**DATASET RECORDS**
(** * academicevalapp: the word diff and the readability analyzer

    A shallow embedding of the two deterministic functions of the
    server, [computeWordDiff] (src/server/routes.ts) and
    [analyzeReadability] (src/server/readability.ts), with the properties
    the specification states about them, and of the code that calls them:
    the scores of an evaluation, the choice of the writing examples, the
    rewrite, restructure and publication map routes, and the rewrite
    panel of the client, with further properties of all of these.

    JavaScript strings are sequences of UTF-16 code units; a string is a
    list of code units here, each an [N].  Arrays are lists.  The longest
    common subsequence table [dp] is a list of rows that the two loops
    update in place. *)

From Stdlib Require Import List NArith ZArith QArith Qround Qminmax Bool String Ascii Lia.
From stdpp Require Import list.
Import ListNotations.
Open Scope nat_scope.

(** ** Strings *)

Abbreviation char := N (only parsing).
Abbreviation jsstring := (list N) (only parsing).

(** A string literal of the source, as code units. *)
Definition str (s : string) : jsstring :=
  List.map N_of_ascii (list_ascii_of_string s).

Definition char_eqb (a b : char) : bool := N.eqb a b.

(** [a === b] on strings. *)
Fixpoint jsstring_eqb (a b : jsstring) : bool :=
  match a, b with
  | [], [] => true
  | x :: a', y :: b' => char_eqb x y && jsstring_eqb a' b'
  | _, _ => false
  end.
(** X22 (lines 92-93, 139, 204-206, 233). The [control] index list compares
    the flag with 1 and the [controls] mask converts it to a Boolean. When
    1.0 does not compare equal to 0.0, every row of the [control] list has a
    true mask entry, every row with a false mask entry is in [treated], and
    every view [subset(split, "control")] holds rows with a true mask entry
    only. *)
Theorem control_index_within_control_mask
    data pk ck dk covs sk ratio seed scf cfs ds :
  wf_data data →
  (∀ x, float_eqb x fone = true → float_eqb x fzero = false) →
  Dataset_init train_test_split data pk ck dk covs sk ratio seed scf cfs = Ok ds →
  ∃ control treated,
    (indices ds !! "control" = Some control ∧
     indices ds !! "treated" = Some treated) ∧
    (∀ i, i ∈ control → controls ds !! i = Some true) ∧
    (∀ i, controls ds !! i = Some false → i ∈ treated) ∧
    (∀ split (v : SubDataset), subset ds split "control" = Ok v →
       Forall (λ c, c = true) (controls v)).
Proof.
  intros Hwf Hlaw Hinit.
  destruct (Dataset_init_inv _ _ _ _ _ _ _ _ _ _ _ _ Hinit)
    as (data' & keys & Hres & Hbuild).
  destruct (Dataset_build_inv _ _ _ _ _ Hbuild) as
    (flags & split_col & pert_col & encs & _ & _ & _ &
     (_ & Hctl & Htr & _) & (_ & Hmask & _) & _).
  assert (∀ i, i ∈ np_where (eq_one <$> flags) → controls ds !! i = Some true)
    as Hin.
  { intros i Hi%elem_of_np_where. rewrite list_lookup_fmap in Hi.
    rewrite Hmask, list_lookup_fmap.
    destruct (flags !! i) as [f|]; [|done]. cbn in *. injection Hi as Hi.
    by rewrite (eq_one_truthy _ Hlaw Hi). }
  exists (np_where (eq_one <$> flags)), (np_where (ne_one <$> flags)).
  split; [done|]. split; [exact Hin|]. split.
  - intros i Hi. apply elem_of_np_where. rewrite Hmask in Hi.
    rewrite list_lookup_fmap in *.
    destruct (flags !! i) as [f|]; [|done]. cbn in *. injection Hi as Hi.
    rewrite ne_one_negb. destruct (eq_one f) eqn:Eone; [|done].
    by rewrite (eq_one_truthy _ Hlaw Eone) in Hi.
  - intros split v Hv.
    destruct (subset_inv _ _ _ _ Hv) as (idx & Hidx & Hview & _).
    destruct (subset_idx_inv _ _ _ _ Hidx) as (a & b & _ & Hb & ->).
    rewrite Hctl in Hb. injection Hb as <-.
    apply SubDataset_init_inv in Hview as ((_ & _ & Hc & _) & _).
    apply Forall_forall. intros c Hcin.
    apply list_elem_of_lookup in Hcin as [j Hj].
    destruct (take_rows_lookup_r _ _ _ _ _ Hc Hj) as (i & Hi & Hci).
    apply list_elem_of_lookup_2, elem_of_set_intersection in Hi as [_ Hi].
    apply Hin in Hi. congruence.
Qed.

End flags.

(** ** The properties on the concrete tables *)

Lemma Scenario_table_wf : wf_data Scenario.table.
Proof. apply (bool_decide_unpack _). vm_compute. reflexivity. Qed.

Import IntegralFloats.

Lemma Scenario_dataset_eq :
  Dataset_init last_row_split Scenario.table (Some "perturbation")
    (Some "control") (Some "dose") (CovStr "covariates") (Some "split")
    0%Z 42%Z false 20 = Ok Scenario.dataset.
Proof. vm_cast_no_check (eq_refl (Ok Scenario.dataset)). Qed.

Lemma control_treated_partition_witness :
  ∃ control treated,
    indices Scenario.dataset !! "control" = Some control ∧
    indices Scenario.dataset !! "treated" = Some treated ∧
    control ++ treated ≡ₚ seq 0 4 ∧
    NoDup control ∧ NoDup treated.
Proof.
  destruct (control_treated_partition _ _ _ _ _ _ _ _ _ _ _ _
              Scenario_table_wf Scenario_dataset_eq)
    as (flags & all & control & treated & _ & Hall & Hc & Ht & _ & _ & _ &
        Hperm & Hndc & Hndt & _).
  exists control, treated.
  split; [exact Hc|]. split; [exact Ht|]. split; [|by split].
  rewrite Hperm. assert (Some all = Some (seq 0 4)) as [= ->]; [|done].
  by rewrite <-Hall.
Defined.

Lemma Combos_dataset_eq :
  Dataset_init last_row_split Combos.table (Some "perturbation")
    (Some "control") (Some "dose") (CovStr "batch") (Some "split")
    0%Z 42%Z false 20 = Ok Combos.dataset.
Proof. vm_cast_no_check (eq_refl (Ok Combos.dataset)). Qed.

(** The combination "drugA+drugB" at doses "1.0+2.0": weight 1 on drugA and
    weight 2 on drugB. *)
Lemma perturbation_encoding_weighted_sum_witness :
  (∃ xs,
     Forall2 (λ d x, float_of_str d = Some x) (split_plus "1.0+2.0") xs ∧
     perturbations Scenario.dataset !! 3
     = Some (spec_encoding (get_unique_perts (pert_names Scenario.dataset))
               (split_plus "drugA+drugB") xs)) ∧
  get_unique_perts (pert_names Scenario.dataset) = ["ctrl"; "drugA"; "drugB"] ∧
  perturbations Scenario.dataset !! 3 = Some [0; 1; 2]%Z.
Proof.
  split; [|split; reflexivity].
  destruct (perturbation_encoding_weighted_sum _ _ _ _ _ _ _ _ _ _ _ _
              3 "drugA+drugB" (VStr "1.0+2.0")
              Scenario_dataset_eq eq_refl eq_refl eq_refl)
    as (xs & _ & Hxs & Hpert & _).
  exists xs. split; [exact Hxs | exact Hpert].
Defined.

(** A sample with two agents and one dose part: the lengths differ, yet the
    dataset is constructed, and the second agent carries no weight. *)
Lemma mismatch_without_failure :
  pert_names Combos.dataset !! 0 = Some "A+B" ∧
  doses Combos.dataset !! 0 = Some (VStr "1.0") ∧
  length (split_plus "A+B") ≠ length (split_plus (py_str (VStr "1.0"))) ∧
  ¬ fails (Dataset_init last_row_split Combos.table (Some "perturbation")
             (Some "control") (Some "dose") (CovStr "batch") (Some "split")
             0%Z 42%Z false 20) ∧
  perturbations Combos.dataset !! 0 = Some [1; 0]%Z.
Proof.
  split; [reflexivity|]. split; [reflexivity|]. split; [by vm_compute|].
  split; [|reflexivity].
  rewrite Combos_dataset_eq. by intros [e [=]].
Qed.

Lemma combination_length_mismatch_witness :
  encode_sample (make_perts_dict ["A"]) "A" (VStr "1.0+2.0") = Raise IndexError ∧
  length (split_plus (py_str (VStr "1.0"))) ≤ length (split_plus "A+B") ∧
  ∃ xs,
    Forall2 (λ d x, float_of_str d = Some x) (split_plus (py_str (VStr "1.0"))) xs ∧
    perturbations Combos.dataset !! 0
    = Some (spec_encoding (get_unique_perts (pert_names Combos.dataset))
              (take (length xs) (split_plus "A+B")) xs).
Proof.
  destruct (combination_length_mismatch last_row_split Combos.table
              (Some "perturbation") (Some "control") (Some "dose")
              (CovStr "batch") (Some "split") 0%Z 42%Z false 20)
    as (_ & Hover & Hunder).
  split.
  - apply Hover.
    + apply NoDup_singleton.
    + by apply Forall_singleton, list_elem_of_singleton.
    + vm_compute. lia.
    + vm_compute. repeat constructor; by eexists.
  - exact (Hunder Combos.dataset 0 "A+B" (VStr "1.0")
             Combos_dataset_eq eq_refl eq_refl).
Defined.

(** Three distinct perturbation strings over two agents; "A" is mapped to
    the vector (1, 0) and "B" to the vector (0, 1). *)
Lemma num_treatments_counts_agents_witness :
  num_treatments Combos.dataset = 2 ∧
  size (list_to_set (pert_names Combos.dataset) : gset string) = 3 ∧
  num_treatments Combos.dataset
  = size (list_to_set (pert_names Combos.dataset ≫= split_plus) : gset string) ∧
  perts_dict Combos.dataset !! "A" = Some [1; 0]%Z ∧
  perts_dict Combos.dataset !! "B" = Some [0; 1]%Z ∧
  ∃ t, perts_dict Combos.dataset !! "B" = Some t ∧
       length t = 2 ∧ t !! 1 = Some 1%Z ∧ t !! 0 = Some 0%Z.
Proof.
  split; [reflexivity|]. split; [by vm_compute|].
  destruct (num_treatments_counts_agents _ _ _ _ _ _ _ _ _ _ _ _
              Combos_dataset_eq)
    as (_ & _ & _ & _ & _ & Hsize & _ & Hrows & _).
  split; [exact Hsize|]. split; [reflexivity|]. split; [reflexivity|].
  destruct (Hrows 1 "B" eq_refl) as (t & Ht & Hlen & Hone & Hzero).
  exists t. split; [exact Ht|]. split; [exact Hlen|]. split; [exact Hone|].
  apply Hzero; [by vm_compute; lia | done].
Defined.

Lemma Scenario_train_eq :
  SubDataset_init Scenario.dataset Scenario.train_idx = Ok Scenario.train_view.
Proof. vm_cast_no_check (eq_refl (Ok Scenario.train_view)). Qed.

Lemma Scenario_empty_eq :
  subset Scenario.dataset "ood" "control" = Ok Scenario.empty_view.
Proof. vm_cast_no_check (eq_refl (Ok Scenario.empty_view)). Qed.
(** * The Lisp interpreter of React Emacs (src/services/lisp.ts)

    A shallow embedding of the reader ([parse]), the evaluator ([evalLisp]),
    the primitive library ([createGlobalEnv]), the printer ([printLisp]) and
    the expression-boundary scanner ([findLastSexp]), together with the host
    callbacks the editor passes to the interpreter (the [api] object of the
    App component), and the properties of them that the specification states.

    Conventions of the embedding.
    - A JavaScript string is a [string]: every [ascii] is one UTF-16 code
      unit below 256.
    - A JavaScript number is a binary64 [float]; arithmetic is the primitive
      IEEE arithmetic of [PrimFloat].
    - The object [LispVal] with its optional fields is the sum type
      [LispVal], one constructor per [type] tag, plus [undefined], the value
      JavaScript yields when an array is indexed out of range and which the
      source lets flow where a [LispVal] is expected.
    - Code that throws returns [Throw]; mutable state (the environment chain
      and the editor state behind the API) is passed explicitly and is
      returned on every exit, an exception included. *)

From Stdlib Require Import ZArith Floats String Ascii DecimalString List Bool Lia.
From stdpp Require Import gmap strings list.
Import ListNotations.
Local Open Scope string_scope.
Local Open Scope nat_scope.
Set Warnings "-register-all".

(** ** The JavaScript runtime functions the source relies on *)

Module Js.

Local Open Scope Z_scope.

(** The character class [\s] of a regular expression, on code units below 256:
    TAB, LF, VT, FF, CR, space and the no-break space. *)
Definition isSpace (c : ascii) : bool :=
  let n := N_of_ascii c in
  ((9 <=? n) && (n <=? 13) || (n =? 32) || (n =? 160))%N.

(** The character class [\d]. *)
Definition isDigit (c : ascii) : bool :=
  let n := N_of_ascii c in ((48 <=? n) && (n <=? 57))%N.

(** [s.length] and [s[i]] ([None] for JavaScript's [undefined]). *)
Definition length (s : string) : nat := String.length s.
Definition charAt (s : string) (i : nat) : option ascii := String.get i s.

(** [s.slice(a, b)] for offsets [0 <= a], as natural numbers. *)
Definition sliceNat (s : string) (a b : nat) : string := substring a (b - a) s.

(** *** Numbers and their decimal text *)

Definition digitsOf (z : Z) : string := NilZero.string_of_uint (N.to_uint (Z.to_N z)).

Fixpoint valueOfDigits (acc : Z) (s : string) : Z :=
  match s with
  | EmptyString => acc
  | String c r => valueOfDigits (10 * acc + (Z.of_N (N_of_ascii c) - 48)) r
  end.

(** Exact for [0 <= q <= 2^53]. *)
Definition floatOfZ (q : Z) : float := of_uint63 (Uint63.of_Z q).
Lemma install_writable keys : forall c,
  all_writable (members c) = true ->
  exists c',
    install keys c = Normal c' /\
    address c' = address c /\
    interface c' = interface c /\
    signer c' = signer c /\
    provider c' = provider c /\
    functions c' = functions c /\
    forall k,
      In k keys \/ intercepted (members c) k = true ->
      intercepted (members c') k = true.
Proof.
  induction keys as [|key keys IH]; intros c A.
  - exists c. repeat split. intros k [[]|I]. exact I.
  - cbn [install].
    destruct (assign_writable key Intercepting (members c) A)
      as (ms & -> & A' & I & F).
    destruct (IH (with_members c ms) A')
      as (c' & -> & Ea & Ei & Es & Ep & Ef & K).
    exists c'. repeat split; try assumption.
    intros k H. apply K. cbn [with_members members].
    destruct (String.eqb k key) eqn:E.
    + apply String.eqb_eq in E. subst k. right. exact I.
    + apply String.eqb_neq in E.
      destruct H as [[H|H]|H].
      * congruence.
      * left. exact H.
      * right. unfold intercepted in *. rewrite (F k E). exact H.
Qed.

**TASK BRIEF**
Write out every line from the data above that includes "states".

**OUTPUT FOR THIS TASK**
    the specification states about them, and of the code that calls them:
    App component), and the properties of them that the specification states.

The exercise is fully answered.